* **LISTED ENTRIES**
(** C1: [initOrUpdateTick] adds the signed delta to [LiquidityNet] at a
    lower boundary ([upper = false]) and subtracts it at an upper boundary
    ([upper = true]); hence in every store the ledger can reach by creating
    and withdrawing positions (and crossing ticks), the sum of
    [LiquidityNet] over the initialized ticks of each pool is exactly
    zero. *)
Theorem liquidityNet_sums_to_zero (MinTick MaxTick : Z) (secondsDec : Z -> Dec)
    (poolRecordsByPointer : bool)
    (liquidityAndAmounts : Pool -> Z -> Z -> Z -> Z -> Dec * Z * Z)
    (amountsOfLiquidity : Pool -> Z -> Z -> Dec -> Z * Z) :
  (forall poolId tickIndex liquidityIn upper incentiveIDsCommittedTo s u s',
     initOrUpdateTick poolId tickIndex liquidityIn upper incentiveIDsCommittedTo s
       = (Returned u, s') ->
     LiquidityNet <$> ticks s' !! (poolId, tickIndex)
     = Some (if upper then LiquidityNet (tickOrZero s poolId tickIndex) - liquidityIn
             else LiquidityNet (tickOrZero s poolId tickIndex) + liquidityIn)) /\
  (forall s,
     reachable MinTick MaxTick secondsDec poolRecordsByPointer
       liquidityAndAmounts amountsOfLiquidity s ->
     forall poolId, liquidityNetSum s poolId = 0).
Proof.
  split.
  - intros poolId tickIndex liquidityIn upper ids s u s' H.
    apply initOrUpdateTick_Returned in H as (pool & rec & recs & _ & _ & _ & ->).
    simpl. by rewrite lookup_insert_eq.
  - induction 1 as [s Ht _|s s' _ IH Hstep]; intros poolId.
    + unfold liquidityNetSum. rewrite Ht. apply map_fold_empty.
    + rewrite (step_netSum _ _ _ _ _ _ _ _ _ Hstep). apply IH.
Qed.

* **EXERCISE GOAL**
Reproduce exactly the first line of the listing and every line after it, through the one containing "(liquidityAndAmounts : Pool". Nothing else belongs in the output.

* **OUTPUT FOR THIS TASK**
(** C1: [initOrUpdateTick] adds the signed delta to [LiquidityNet] at a
    lower boundary ([upper = false]) and subtracts it at an upper boundary
    ([upper = true]); hence in every store the ledger can reach by creating
    and withdrawing positions (and crossing ticks), the sum of
    [LiquidityNet] over the initialized ticks of each pool is exactly
    zero. *)
Theorem liquidityNet_sums_to_zero (MinTick MaxTick : Z) (secondsDec : Z -> Dec)
    (poolRecordsByPointer : bool)
    (liquidityAndAmounts : Pool -> Z -> Z -> Z -> Z -> Dec * Z * Z)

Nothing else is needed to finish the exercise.